Excerpted data:
(** * dmoj.cptbox.tracer: the traced-process supervisor

    A shallow embedding of [src/dmoj/cptbox/tracer.py] (classes
    [AdvancedDebugger] and [TracedPopen]) together with the properties of
    the policy table, the seccomp whitelist, the worker and watchdog
    threads and the result flags.

    Python values are modelled as follows: ints as [Z], a number that may
    be an int or a float and on which the code computes (the CPU limit) as
    a [pynum] with binary64 arithmetic, counters and limits that are only
    compared by their value in [Q], [bytes] as [list Byte.byte], [str] as
    [string], [None]-able values as [option], dicts as [gmap], lists that
    are updated by index as [list] with stdpp's lookup and insert, and
    exceptions as an explicit [result] type. *)

From Stdlib Require Import ZArith QArith List String Ascii Bool Lia.
From Stdlib Require PrimFloat FloatOps SpecFloat Uint63.
From stdpp Require Import base decidable option list functions gmap strings pretty.

Local Open Scope Z_scope.

(** ** Python preliminaries *)

(** An argument of an exception instance. *)
Inductive pyarg :=
| AStr (s : string)
| ABytes (b : list Byte.byte)
| AInt (n : Z).

(** An exception class: its name, and what calling it without arguments
    does: it gives an instance ([None]), or the call fails with a
    [TypeError] with the given message because the constructor of the class
    requires arguments. *)
Record pyclass := mk_class { class_name : string; class_no_args : option string }.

Work order:
Everything in the material above needs to be transcribed exactly.

Answer space:
(** * dmoj.cptbox.tracer: the traced-process supervisor

    A shallow embedding of [src/dmoj/cptbox/tracer.py] (classes
    [AdvancedDebugger] and [TracedPopen]) together with the properties of
    the policy table, the seccomp whitelist, the worker and watchdog
    threads and the result flags.

    Python values are modelled as follows: ints as [Z], a number that may
    be an int or a float and on which the code computes (the CPU limit) as
    a [pynum] with binary64 arithmetic, counters and limits that are only
    compared by their value in [Q], [bytes] as [list Byte.byte], [str] as
    [string], [None]-able values as [option], dicts as [gmap], lists that
    are updated by index as [list] with stdpp's lookup and insert, and
    exceptions as an explicit [result] type. *)

From Stdlib Require Import ZArith QArith List String Ascii Bool Lia.
From Stdlib Require PrimFloat FloatOps SpecFloat Uint63.
From stdpp Require Import base decidable option list functions gmap strings pretty.

Local Open Scope Z_scope.

(** ** Python preliminaries *)

(** An argument of an exception instance. *)
Inductive pyarg :=
| AStr (s : string)
| ABytes (b : list Byte.byte)
| AInt (n : Z).

(** An exception class: its name, and what calling it without arguments
    does: it gives an instance ([None]), or the call fails with a
    [TypeError] with the given message because the constructor of the class
    requires arguments. *)
Record pyclass := mk_class { class_name : string; class_no_args : option string }.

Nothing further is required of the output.